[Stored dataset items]
== Segment start ==

(* ===== verification/TaskDb.v ===== *)
(** The task store (src/packages/core/src/orditect/core/redis/task_db.py with
    lua/task_init.lua, task_update.lua and task_reopen.lua, task/status.py).

    A task is a JSON record with an expiry; an index per status and one per
    parent list task ids scored by the instant their record expires; further
    keys attached to a task serve dependency governance.  What [cjson] makes of
    a value when a record is decoded and encoded again is a parameter. *)
From Stdlib Require Import ZArith Lia.
From stdpp Require Import prelude gmap list strings sorting.
From S2P Require Import Prelude Redis.
Local Open Scope list_scope.
Local Open Scope Z_scope.

(** ** Statuses (task/status.py) *)

Inductive TaskStatus := pending | in_progress | completed | failed | cancelled.

Definition status_value (s : TaskStatus) : string :=
  match s with
  | pending => "pending" | in_progress => "in_progress" | completed => "completed"
  | failed => "failed" | cancelled => "cancelled"
  end.

Definition TERMINAL_STATUSES : list string := status_value <$> [completed; failed; cancelled].

Definition _ALLOWED_TRANSITIONS : list (string * list string) :=
  [ (""%string, status_value <$> [pending; in_progress]);
    (status_value pending, status_value <$> [in_progress; cancelled; failed]);
    (status_value in_progress, status_value <$> [completed; failed; cancelled]);
    (status_value completed, []); (status_value failed, []); (status_value cancelled, []) ].

Definition is_terminal (status : string) : bool := bool_decide (status ∈ TERMINAL_STATUSES).

Definition can_transfer (from_status to_status : string) : bool :=
  bool_decide (to_status ∈ default [] (dget _ALLOWED_TRANSITIONS from_status)).

(** ** Scripts *)

(** [cjson] and Lua's concatenation: a value after decoding and encoding, and
    the text of a value in [prefix .. ":" .. value] (none for tables, booleans
    and null, where the script fails). *)
Class Cjson := {
  recode : json → json;
  lua_text : json → option string;
  recode_str : ∀ s, recode (JStr s) = JStr s;
  recode_bool : ∀ b, recode (JBool b) = JBool b;
  recode_strs : ∀ l, l ≠ [] → recode (JArr (JStr <$> l)) = JArr (JStr <$> l);
  lua_text_str : ∀ s, lua_text (JStr s) = Some s
}.

(** What a script answers. *)
Inductive script_reply := SOk | SNotFound | SInvalidTransfer | SNotTerminal (current_status : json) | SError.
#[export] Instance script_reply_eq_dec : EqDecision script_reply.
Proof. solve_decision. Defined.

Section Scripts.

Context `{Redis} `{Cjson}.

(** [current["status"] or ""] *)
Definition status_of (r : row) : json :=
  match r !! "status"%string with None | Some (JBool false) => JStr "" | Some v => v end.

(** Lua's [~=] on two values decoded apart: tables differ. *)
Definition lua_ne (a b : json) : bool :=
  match a with JArr _ | JObj _ => true | _ => bool_decide (a ≠ b) end.

Definition in_words (words : list string) (v : json) : bool :=
  match v with JStr s => bool_decide (s ∈ words) | _ => false end.

Definition bump_ttl (now : Z) (k : string) (expiry : Z) (db : DB) : DB :=
  let t := ttl now k db in
  if (t =? -1) || (t <? expiry) then expire now k expiry db else db.

(** The script of [initialize_task]: whether it wrote; no answer when [SET]
    rejects the expiry. *)
Definition task_init (now : Z) (task_key status_key children_key : string) (data : row) (expiry : Z)
    (task_id : string) (if_not_exists has_status : bool) (parent execution_id : string) (db : DB) : DB * option bool :=
  if if_not_exists && exists_key now task_key db then (db, Some false)
  else if expiry <=? 0 then (db, None)
  else
    let data := recode <$> <["execution_id"%string := JStr execution_id]> data in
    let expire_at := now + expiry * 1000 in
    let db := set now task_key (SJson data) (Some expiry) db in
    let db := if has_status then bump_ttl now status_key expiry (zadd now status_key expire_at task_id db) else db in
    let db := if bool_decide (parent ≠ ""%string)
              then bump_ttl now children_key expiry (zadd now children_key expire_at task_id db) else db in
    (db, Some true).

== Segment end ==

— PROBLEM TO SOLVE —
Reproduce all entries exactly, leaving each one whole.

— RESPONSE BOX —
(* ===== verification/TaskDb.v ===== *)
(** The task store (src/packages/core/src/orditect/core/redis/task_db.py with
    lua/task_init.lua, task_update.lua and task_reopen.lua, task/status.py).

    A task is a JSON record with an expiry; an index per status and one per
    parent list task ids scored by the instant their record expires; further
    keys attached to a task serve dependency governance.  What [cjson] makes of
    a value when a record is decoded and encoded again is a parameter. *)
From Stdlib Require Import ZArith Lia.
From stdpp Require Import prelude gmap list strings sorting.
From S2P Require Import Prelude Redis.
Local Open Scope list_scope.
Local Open Scope Z_scope.

(** ** Statuses (task/status.py) *)

Inductive TaskStatus := pending | in_progress | completed | failed | cancelled.

Definition status_value (s : TaskStatus) : string :=
  match s with
  | pending => "pending" | in_progress => "in_progress" | completed => "completed"
  | failed => "failed" | cancelled => "cancelled"
  end.

Definition TERMINAL_STATUSES : list string := status_value <$> [completed; failed; cancelled].

Definition _ALLOWED_TRANSITIONS : list (string * list string) :=
  [ (""%string, status_value <$> [pending; in_progress]);
    (status_value pending, status_value <$> [in_progress; cancelled; failed]);
    (status_value in_progress, status_value <$> [completed; failed; cancelled]);
    (status_value completed, []); (status_value failed, []); (status_value cancelled, []) ].

Definition is_terminal (status : string) : bool := bool_decide (status ∈ TERMINAL_STATUSES).

Definition can_transfer (from_status to_status : string) : bool :=
  bool_decide (to_status ∈ default [] (dget _ALLOWED_TRANSITIONS from_status)).

(** ** Scripts *)

(** [cjson] and Lua's concatenation: a value after decoding and encoding, and
    the text of a value in [prefix .. ":" .. value] (none for tables, booleans
    and null, where the script fails). *)
Class Cjson := {
  recode : json → json;
  lua_text : json → option string;
  recode_str : ∀ s, recode (JStr s) = JStr s;
  recode_bool : ∀ b, recode (JBool b) = JBool b;
  recode_strs : ∀ l, l ≠ [] → recode (JArr (JStr <$> l)) = JArr (JStr <$> l);
  lua_text_str : ∀ s, lua_text (JStr s) = Some s
}.

(** What a script answers. *)
Inductive script_reply := SOk | SNotFound | SInvalidTransfer | SNotTerminal (current_status : json) | SError.
#[export] Instance script_reply_eq_dec : EqDecision script_reply.
Proof. solve_decision. Defined.

Section Scripts.

Context `{Redis} `{Cjson}.

(** [current["status"] or ""] *)
Definition status_of (r : row) : json :=
  match r !! "status"%string with None | Some (JBool false) => JStr "" | Some v => v end.

(** Lua's [~=] on two values decoded apart: tables differ. *)
Definition lua_ne (a b : json) : bool :=
  match a with JArr _ | JObj _ => true | _ => bool_decide (a ≠ b) end.

Definition in_words (words : list string) (v : json) : bool :=
  match v with JStr s => bool_decide (s ∈ words) | _ => false end.

Definition bump_ttl (now : Z) (k : string) (expiry : Z) (db : DB) : DB :=
  let t := ttl now k db in
  if (t =? -1) || (t <? expiry) then expire now k expiry db else db.

(** The script of [initialize_task]: whether it wrote; no answer when [SET]
    rejects the expiry. *)
Definition task_init (now : Z) (task_key status_key children_key : string) (data : row) (expiry : Z)
    (task_id : string) (if_not_exists has_status : bool) (parent execution_id : string) (db : DB) : DB * option bool :=
  if if_not_exists && exists_key now task_key db then (db, Some false)
  else if expiry <=? 0 then (db, None)
  else
    let data := recode <$> <["execution_id"%string := JStr execution_id]> data in
    let expire_at := now + expiry * 1000 in
    let db := set now task_key (SJson data) (Some expiry) db in
    let db := if has_status then bump_ttl now status_key expiry (zadd now status_key expire_at task_id db) else db in
    let db := if bool_decide (parent ≠ ""%string)
              then bump_ttl now children_key expiry (zadd now children_key expire_at task_id db) else db in
    (db, Some true).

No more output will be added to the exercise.